▶ **PROBLEM DESCRIPTION**
Find the line with "returns a [result]." and the line with "From Stdlib Require Import Ascii." in the entries below; output exactly those two lines, every line between them, and no others.

++++++++

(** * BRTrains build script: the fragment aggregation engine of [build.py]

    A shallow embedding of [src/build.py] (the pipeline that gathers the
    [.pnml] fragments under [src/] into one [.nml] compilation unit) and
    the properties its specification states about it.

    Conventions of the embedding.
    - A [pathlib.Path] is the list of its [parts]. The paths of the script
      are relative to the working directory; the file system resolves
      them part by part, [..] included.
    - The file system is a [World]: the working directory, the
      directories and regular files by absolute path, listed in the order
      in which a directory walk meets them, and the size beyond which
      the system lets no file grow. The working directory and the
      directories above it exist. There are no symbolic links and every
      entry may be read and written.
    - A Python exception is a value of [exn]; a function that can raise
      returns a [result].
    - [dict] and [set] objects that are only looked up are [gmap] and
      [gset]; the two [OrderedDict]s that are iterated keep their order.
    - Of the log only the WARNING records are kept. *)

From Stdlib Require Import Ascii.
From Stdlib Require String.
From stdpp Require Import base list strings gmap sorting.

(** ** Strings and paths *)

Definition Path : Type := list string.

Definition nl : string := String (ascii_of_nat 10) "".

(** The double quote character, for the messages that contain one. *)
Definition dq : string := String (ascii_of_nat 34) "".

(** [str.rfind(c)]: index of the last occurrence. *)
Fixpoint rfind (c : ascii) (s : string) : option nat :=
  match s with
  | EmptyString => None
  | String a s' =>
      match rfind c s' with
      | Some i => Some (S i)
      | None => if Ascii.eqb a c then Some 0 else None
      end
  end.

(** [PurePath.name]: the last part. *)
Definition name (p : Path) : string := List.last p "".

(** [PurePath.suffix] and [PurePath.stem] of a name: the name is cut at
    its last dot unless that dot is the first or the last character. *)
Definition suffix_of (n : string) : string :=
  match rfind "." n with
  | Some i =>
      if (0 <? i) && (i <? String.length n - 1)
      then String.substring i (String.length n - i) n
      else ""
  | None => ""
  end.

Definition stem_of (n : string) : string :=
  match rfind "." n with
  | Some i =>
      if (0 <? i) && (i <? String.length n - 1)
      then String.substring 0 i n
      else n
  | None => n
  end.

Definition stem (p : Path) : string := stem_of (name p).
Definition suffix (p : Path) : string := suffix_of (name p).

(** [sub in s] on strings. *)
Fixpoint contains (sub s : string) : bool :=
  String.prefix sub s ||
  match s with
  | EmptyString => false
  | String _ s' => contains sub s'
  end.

++++++++

▶ **EXERCISE ANSWER**
      returns a [result].
    - [dict] and [set] objects that are only looked up are [gmap] and
      [gset]; the two [OrderedDict]s that are iterated keep their order.
    - Of the log only the WARNING records are kept. *)

From Stdlib Require Import Ascii.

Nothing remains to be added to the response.